(Given entries)
(** * silence-cut-ia: silence detection, trim statistics and ffmpeg script
      synthesis, embedded from [src/utils/audioAnalysis.ts], the
      [calculateFinalDuration] helper of the App component and the
      [analyzeContent] service.

    JavaScript numbers that hold sample indices are modelled as [Z]; numbers
    that hold amplitudes and times in seconds are modelled as exact rationals
    [Q] (no rounding, no NaN, no infinities).  Strings are [String.string],
    read as the UTF-8 bytes of the text.  A loop that may run forever carries
    fuel and returns [None] when the fuel runs out. *)

From Stdlib Require Import ZArith QArith Qround Qabs List String Ascii Bool Lia Lqa.
From Stdlib Require Import DecimalString.
From Stdlib Require DecimalNat DecimalFacts.
Import ListNotations.

#[local] Open Scope Q_scope.

(* ------------------------------------------------------------------ *)
(** ** JavaScript number helpers *)

(** [a < b] on numbers. *)
Definition Qltb (a b : Q) : bool := negb (Qle_bool b a).

(** [Math.max(a, b)] and [Math.min(a, b)]. *)
Definition Math_max (a b : Q) : Q := if Qltb a b then b else a.
Definition Math_min (a b : Q) : Q := if Qltb b a then b else a.

(** [Math.floor(x)] and [Math.round(x)] (ties go up), as integers. *)
Definition Math_floor (x : Q) : Z := Qfloor x.
Definition Math_round (x : Q) : Z := Qfloor (x + (1 # 2)).

(** The two library functions of [Math] that have no rational counterpart.
    The development is parametric in them. *)
Class MathLib : Type := {
  Math_sqrt : Q -> Q;
  Math_pow : Q -> Q -> Q
}.

(* ------------------------------------------------------------------ *)
(** ** Data model (types.ts) *)

Record AudioSegment : Type := mkSegment {
  start : Q;
  end_ : Q;
  isSilent : bool
}.

(** The part of a Web Audio [AudioBuffer] that the detector reads:
    [getChannelData(0)] and [sampleRate]. *)
Record AudioBuffer : Type := mkBuffer {
  channelData0 : list Q;
  sampleRate : Q
}.

(* ------------------------------------------------------------------ *)
(** ** detectSilence (audioAnalysis.ts, lines 9-82) *)

(** Mutable locals of the window loop. *)
Record DetectState : Type := mkState {
  segments : list AudioSegment;
  isCurrentlySilent : bool;
  segmentStart : Q
}.

Definition initState : DetectState :=
  {| segments := []; isCurrentlySilent := false; segmentStart := 0 |}.

(** [rawData[j]]; the inner loop only reads indices inside the buffer. *)
Definition sample (rawData : list Q) (j : nat) : Q := nth j rawData 0.

(** Inner loop: [for (j = i; j < end; j++) sum += rawData[j] * rawData[j]]. *)
Definition sumSquares (rawData : list Q) (i e : Z) : Q :=
  fold_left (fun sum j => sum + sample rawData j * sample rawData j)
            (seq (Z.to_nat i) (Z.to_nat (e - i))) 0.

Section Detect.
Context {M : MathLib}.

Variable rawData : list Q.
Variable rate : Q.
Variable threshold : Q.

Definition samples : Z := Z.of_nat (List.length rawData).

Definition windowSize : Z := Math_floor (rate * (5 # 100)).

(** RMS of the window that starts at sample [i]. *)
Definition windowRms (i : Z) : Q :=
  let e := Z.min (i + windowSize) samples in
  Math_sqrt (sumSquares rawData i e / inject_Z (e - i)).

Definition isSilentFrame (i : Z) : bool := Qltb (windowRms i) threshold.

(** The rest of one iteration at index [i], once the window has been
    classified as [frame]. *)
Definition windowStep (i : Z) (frame : bool) (st : DetectState) : DetectState :=
  let currentTime := inject_Z i / rate in
  let st1 :=
    if (i =? 0)%Z
    then {| segments := segments st; isCurrentlySilent := frame; segmentStart := 0 |}
    else st in
  if negb (Bool.eqb frame (isCurrentlySilent st1))
  then {| segments := segments st1 ++
                        [ {| start := segmentStart st1;
                             end_ := currentTime;
                             isSilent := isCurrentlySilent st1 |} ];
          isCurrentlySilent := frame;
          segmentStart := currentTime |}
  else st1.

(** One iteration of the window loop at index [i]. *)
Definition windowBody (i : Z) (st : DetectState) : DetectState :=
  windowStep i (isSilentFrame i) st.

(** The loop header [for (let i = 0; i < samples; i += windowSize)] over
    a state of type [S], with fuel: [None] when the loop has not left
    after [fuel] iterations. *)
Fixpoint forWindows {S : Type} (body : Z -> S -> S) (fuel : nat) (i : Z) (st : S)
  : option S :=
  if (i <? samples)%Z then
    match fuel with
    | O => None
    | Datatypes.S fuel' => forWindows body fuel' (i + windowSize)%Z (body i st)
    end
  else Some st.

Definition windowLoop : nat -> Z -> DetectState -> option DetectState :=
  forWindows windowBody.

(** The same loop, recording for every iteration its index and the
    classification of its window. *)
Definition visitedFrames (fuel : nat) : option (list (Z * bool)) :=
  forWindows (fun i trace => trace ++ [(i, isSilentFrame i)]) fuel 0%Z [].

(** The raw run list: the loop's segments plus the final push. *)
Definition finalPush (st : DetectState) : list AudioSegment :=
  segments st ++ [ {| start := segmentStart st;
                      end_ := inject_Z samples / rate;
                      isSilent := isCurrentlySilent st |} ].
End Detect.

(** Gate: [if (seg.isSilent && (seg.end - seg.start) < minSilenceDuration)
    seg.isSilent = false]. *)
Definition gate (minSilenceDuration : Q) (seg : AudioSegment) : AudioSegment :=
  if isSilent seg && Qltb (end_ seg - start seg) minSilenceDuration
  then {| start := start seg; end_ := end_ seg; isSilent := false |}
  else seg.

(** [mergedSegments[mergedSegments.length - 1]] *)
Definition lastSegment (l : list AudioSegment) : option AudioSegment :=
  match rev l with
  | [] => None
  | x :: _ => Some x
  end.

(** [mergedSegments[mergedSegments.length - 1].end = e] *)
Definition setLastEnd (l : list AudioSegment) (e : Q) : list AudioSegment :=
  match rev l with
  | [] => []
  | x :: r => rev r ++ [ {| start := start x; end_ := e; isSilent := isSilent x |} ]
  end.

(** One iteration of the gate-and-merge loop.  The source mutates the
    segment objects in place; the raw list is local and never read again
    after its element has been visited, so the sharing is not observable. *)
Definition mergeStep (minSilenceDuration : Q)
    (mergedSegments : list AudioSegment) (seg0 : AudioSegment) : list AudioSegment :=
  let seg := gate minSilenceDuration seg0 in
  match lastSegment mergedSegments with
  | Some l =>
      if Bool.eqb (isSilent l) (isSilent seg)
      then setLastEnd mergedSegments (end_ seg)
      else mergedSegments ++ [seg]
  | None => mergedSegments ++ [seg]
  end.

Definition gateAndMerge (minSilenceDuration : Q) (raw : list AudioSegment)
  : list AudioSegment :=
  fold_left (mergeStep minSilenceDuration) raw [].

(** Fuel that is enough whenever the window loop terminates at all: with a
    step of at least one sample the loop leaves in at most [samples]
    iterations. *)
Definition loopFuel (rawData : list Q) : nat := S (List.length rawData).

(** [detectSilence(audioBuffer, thresholdDb, minSilenceDuration)];
    [None] stands for a window loop that never terminates. *)
Definition detectSilence_fuel {M : MathLib} (fuel : nat) (audioBuffer : AudioBuffer)
    (thresholdDb minSilenceDuration : Q) : option (list AudioSegment) :=
  let rawData := channelData0 audioBuffer in
  let rate := sampleRate audioBuffer in
  let threshold := Math_pow 10 (thresholdDb / 20) in
  match windowLoop rawData rate threshold fuel 0%Z initState with
  | None => None
  | Some st => Some (gateAndMerge minSilenceDuration (finalPush rawData rate st))
  end.

Definition detectSilence {M : MathLib} (audioBuffer : AudioBuffer)
    (thresholdDb minSilenceDuration : Q) : option (list AudioSegment) :=
  detectSilence_fuel (loopFuel (channelData0 audioBuffer)) audioBuffer
                     thresholdDb minSilenceDuration.

(** Rational stand-ins for [Math.sqrt] and [Math.pow], exact on ratios of
    perfect squares and on integer exponents; they are used to run the
    detector on concrete buffers. *)
Definition Qsqrt_floor (x : Q) : Q :=
  Z.sqrt (Qnum x * Zpos (Qden x)) # Qden x.

Definition Qpow_floor (b e : Q) : Q := Qpower b (Qfloor e).

Definition rationalMath : MathLib :=
  {| Math_sqrt := Qsqrt_floor; Math_pow := Qpow_floor |}.


(* ------------------------------------------------------------------ *)
(** ** String helpers *)

Definition DQ : string := String "034"%char EmptyString.
Definition NL : string := String "010"%char EmptyString.
Definition BSLASH : ascii := "\"%char.

(** [String(n)] for a non-negative integer. *)
Definition String_of_nat (n : nat) : string :=
  NilEmpty.string_of_uint (Nat.to_uint n).

(** [String(z)] for a non-negative integer held in [Z]. *)
Definition String_of_Z (z : Z) : string :=
  NilEmpty.string_of_uint (N.to_uint (Z.to_N z)).

Fixpoint repeatChar (c : ascii) (n : nat) : string :=
  match n with
  | O => EmptyString
  | S n' => String c (repeatChar c n')
  end.

(** [s.padStart(4, '0')] *)
Definition padStart4 (s : string) : string :=
  (repeatChar "0"%char (4 - String.length s) ++ s)%string.

(** [x.toFixed(4)]: the integer nearest to [|x| * 10^4] (ties go up),
    printed with four decimals and the sign of [x].  (Magnitudes of 1e21 and
    more, which JavaScript prints in exponent form, are outside the model.) *)
Definition toFixed4 (x : Q) : string :=
  let n := Qfloor (Qabs x * 10000 + (1 # 2)) in
  ((if Qltb x 0 then "-" else "") ++
   String_of_Z (n / 10000) ++ "." ++ padStart4 (String_of_Z (n mod 10000)))%string.

(** [name.replace(/([...])/g, '\\$1')] where the class holds the double
    quote, the backslash, the dollar sign and the backtick: each of them
    gets a backslash in front. *)
Fixpoint escapeUnix (name : string) : string :=
  match name with
  | EmptyString => EmptyString
  | String c rest =>
      if (Ascii.eqb c "034" || Ascii.eqb c BSLASH || Ascii.eqb c "$" || Ascii.eqb c "`")%char
      then String BSLASH (String c (escapeUnix rest))
      else String c (escapeUnix rest)
  end.

Inductive Platform : Type := win | unix.

(** [escapeName(name, platform)] *)
Definition escapeName (name : string) (platform : Platform) : string :=
  match platform with
  | unix => escapeUnix name
  | win => name
  end.

(** The characters of [\s] that take one byte: tab, line feed, vertical
    tab, form feed, carriage return and space. *)
Definition isSpace (c : ascii) : bool :=
  let n := nat_of_ascii c in
  ((9 <=? n) && (n <=? 13) || (n =? 32))%nat.

(** The character of [\s] that takes two bytes: U+00A0 (C2 A0). *)
Definition isSpace2 (c1 c2 : ascii) : bool :=
  (Ascii.eqb c1 "194" && Ascii.eqb c2 "160")%char.

(** The characters of [\s] that take three bytes: U+1680 (E1 9A 80),
    U+2000 to U+200A (E2 80 80 to E2 80 8A), U+2028, U+2029 and U+202F
    (E2 80 A8, A9, AF), U+205F (E2 81 9F), U+3000 (E3 80 80) and U+FEFF
    (EF BB BF). *)
Definition isSpace3 (c1 c2 c3 : ascii) : bool :=
  let n3 := nat_of_ascii c3 in
  (Ascii.eqb c1 "225" && Ascii.eqb c2 "154" && Ascii.eqb c3 "128")%char ||
  (Ascii.eqb c1 "226" && Ascii.eqb c2 "128" &&
   ((128 <=? n3)%nat && (n3 <=? 138)%nat ||
    Ascii.eqb c3 "168" || Ascii.eqb c3 "169" || Ascii.eqb c3 "175"))%char ||
  (Ascii.eqb c1 "226" && Ascii.eqb c2 "129" && Ascii.eqb c3 "159")%char ||
  (Ascii.eqb c1 "227" && Ascii.eqb c2 "128" && Ascii.eqb c3 "128")%char ||
  (Ascii.eqb c1 "239" && Ascii.eqb c2 "187" && Ascii.eqb c3 "191")%char.

(** What a white-space character contributes: an underscore when it opens
    a run, nothing inside a run. *)
Definition underscoreOnce (inRun : bool) (after : string) : string :=
  if inRun then after else String "_" after.

(** [s.replace(/\s+/g, '_')]: every maximal run of white space becomes one
    underscore.  The text is scanned character by character; a white-space
    character takes one, two or three bytes. *)
Fixpoint collapseSpaces (inRun : bool) (s : string) : string :=
  match s with
  | EmptyString => EmptyString
  | String c rest =>
      if isSpace c then underscoreOnce inRun (collapseSpaces true rest)
      else
        match rest with
        | EmptyString => String c (collapseSpaces false rest)
        | String c2 rest2 =>
            if isSpace2 c c2 then underscoreOnce inRun (collapseSpaces true rest2)
            else
              match rest2 with
              | EmptyString => String c (collapseSpaces false rest)
              | String c3 rest3 =>
                  if isSpace3 c c2 c3
                  then underscoreOnce inRun (collapseSpaces true rest3)
                  else String c (collapseSpaces false rest)
              end
        end
  end.

(** Does [s] match [[^/.]+$], i.e. is it non-empty and free of '/' and '.'? *)
Fixpoint plainTail (s : string) : bool :=
  match s with
  | EmptyString => false
  | String c EmptyString => negb (Ascii.eqb c "/" || Ascii.eqb c ".")
  | String c rest => negb (Ascii.eqb c "/" || Ascii.eqb c ".") && plainTail rest
  end.

(** [s.replace(/\.[^/.]+$/, "")]: drop a final extension. *)
Fixpoint stripExtension (s : string) : string :=
  match s with
  | EmptyString => EmptyString
  | String c rest =>
      if Ascii.eqb c "." && plainTail rest then EmptyString
      else String c (stripExtension rest)
  end.

(** [s.split('\n')] *)
Fixpoint splitLines (cur : string) (s : string) : list string :=
  match s with
  | EmptyString => [cur]
  | String c rest =>
      if Ascii.eqb c "010" then cur :: splitLines EmptyString rest
      else splitLines (cur ++ String c EmptyString)%string rest
  end.

(** [arr.forEach((x, index) => ...)] threading the variables the callback
    assigns to. *)
Definition forEachIndexed {A S : Type} (f : S -> A -> nat -> S) (l : list A) (s : S) : S :=
  snd (fold_left (fun acc x => (Datatypes.S (fst acc), f (snd acc) x (fst acc))) l (O, s)).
(End Given entries)
Exercise directions> What is needed is a copy of every line above in which "JavaScript" appears.

Completed exercise>
    JavaScript numbers that hold sample indices are modelled as [Z]; numbers
(** ** JavaScript number helpers *)
    more, which JavaScript prints in exponent form, are outside the model.) *)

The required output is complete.